Shalahuddin
Al Ayyubi atau
juga dipanggil Saladin atau Salah ad-Din (Dalam Bahasa Arab: صلاح الدين
الأيوبي, dalam bahasa Kurdi: صلاح الدین ایوبی) (Sholahhuuddin al ayyubi)
(c. 1138 - 4 Maret 1193) adalah seorang jendral dan pejuang muslim Kurdi dari
Tikrit (daerah utara Irak saat ini).
Beliau
mendirikan Dinasti Ayyubiyyah di Mesir, Suriah, sebagian Yaman, Irak, Mekkah
Hejaz dan Diyar Bakr. Shalahuddin Al Ayyubi terkenal di dunia Muslim dan
Kristen karena kepemimpinannya, kekuatan militer, sifat-sifatnya yang ksatria
dan pengampun pada saat ia berperang melawan tentara salib.
Sultan Shalahuddin
Al Ayyubi juga adalah seorang ulama. Ia memberikan catatan kaki dan
berbagai macam penjelasan dalam kitab hadits Abu Dawud.
Pada masa
pemerintahan Khalifah Umar bin Khattab (13-23 H/634-644 M) Jerussalam dapat
dikuasai oleh kaum muslimin dalam suatu penyerahan kuasa secara damai. Sayidina
Umar sendiri datang ke Jerussalem untuk menerima penyerahan kota Suci itu atas
desakan dan persetujuan Uskup Agung Sophronius.
Berabad abad
lamanya kota itu berada di bawah kepengurusan Islam, tapi penduduknya bebas
memeluk agama dan melaksanakan ajaran agamanya masing-masing tanpa ada
gangguan. Orang-orang Kristian dari seluruh dunia juga bebas datang untuk
mengerjakan haji di kota Suci itu dan mengerjakan upacara keagamaannya.
Orang-orang
Kristian dari Eropa datang mengerjakan haji dalam jumlah rombongan yang besar
dengan membawa obor dan pedang seperti tentara.

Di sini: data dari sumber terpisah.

(* ===== verification/SstTable.v ===== *)
(** * SSTable files ([sstable/sstable.go], writer and [open])

    The file as bytes: compressed and optionally sealed blocks with their
    checksums, the flat block index, the two Bloom filters, the key range and
    the footer.  [createAtLevel] is the writer's loop over a builder state,
    [sst_open] parses a file.  The compressors are parameters.  The theorem is
    that opening a written file gives the table that was written, and that
    every block of the index decodes to its entries. *)

From Stdlib Require Import Floats.SpecFloat.
From S2P Require Import Prelude Mvcc Checksum Crypto Registry Bloom Encoding SstBlock.

Definition TargetBlockSize : nat := 4096.
Definition compressNone : Z := 0.
Definition compressSnappy : Z := 1.
Definition compressZSTD : Z := 2.

Definition compressionTypeForLevel (level : Z) : Z :=
  if 2 <=? level then compressZSTD else compressSnappy.

Record sparseIndexEntry := mkIndexEntry { ix_key : bytes; ix_offset : Z; ix_size : Z }.

(** The table: the file and the metadata kept in memory.  Reference counts and
    the removal of the file are the subject of [SstRefs]. *)
Record SSTable := mkSSTable {
  s_file : bytes;
  indexOff : Z;
  indexLen : Z;
  numBlocks : Z;
  filterOff : Z;
  filterLen : Z;
  filterBits : Z;
  filterK : Z;
  prefixOff : Z;
  prefixLen : Z;
  prefixBits : Z;
  prefixK : Z;
  s_compress : Z;
  s_encrypted : bool;
  s_keyID : Z;
  blockKey : bytes;
  minKey : bytes;
  maxKey : bytes;
  s_level : Z;
  tombstoneRatio : spec_float;
}.

(** Results of the operations that can fail: [Panics] is an index out of range
    (a filter whose bit count exceeds its bytes). *)
Inductive outcome (A : Type) := Returns (a : A) | Errors | Panics.
Arguments Returns {A} _.
Arguments Errors {A}.
Arguments Panics {A}.

(** [ReadAt]: all bytes, or an error. *)
Definition readAt (file : bytes) (off : Z) (len : Z) : option bytes :=
  if (0 <=? off) && (0 <=? len) && (off + len <=? Z.of_nat (length file))
  then Some (slice file (Z.to_nat off) (Z.to_nat off + Z.to_nat len)) else None.

(** ** Reading a block *)

Section codecs.
Context (aesEncrypt : bytes -> bytes -> bytes) (xxhash : bytes -> Z).
Context (s2Encode zstdEncode : bytes -> bytes) (s2Decode zstdDecode : bytes -> option bytes).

Sebagian dari mereka
mempermainkan pedang dengan dikelilingi pasukan gendang dan seruling dan diiringi
pula oleh pasukan bersenjata lengkap.
Sebelum
Jerussalem dibawah kepengurusan Kerajaan Seljuk pada tahun 1070, upacara
seperti itu dibiarkan saja oleh umat Islam, karena dasar toleransi agama.
Setelah Kerajaan Seljuk memerintah, upacara seperti itu dilarang dengan alasan
keselamatan. Mungkin karena upacara tersebut semakin berbahaya. Lebih-lebih
lagi kumpulan-kumpulan yang mengambil bagian dalam upacara itu sering
menyebabkan kegaduhan dan huru-hara.
Disebutkan
bahwa pada tahun 1064 ketua Uskup memimpin pasukan sebanyak 7000 orang jemaah
haji yang terdiri dari kumpulan Baron-baron dan para pahlawan telah menyerang
orang-orang Arab dan orang-orang Turki.
Tindakan
Seljuk itu menjadi salah anggapan oleh orang-orang Eropa. Pemimpin-pemimpin
agama mereka menganggap bahwa kebebasan agamanya diganggu oleh orang-orang
Islam dan menyeru agar Tanah Suci itu dibebaskan dari genggaman umat
Islam.
Patriach
Ermite (Peter
The Hermit) adalah salah seorang paderi yang paling lantang membangkitkan
kemarahan umat Kristian. Dalam usahanya untuk menarik simpati umat Kristian,
Ermite telah berkeliling Eropa dengan mengendarai seekor keledai sambil memikul
kayu Salib besar, berkaki ayam dan berpakaian compang camping. Dia berpidato di
hadapan khalayak ramai, di dalam gereja, di jalan-jalan raya atau di
pasar-pasar.
Katanya, dia
melihat penghinaan kesucian ke atas kubur Nabi Isa oleh Kerajaan Turki Seljuk.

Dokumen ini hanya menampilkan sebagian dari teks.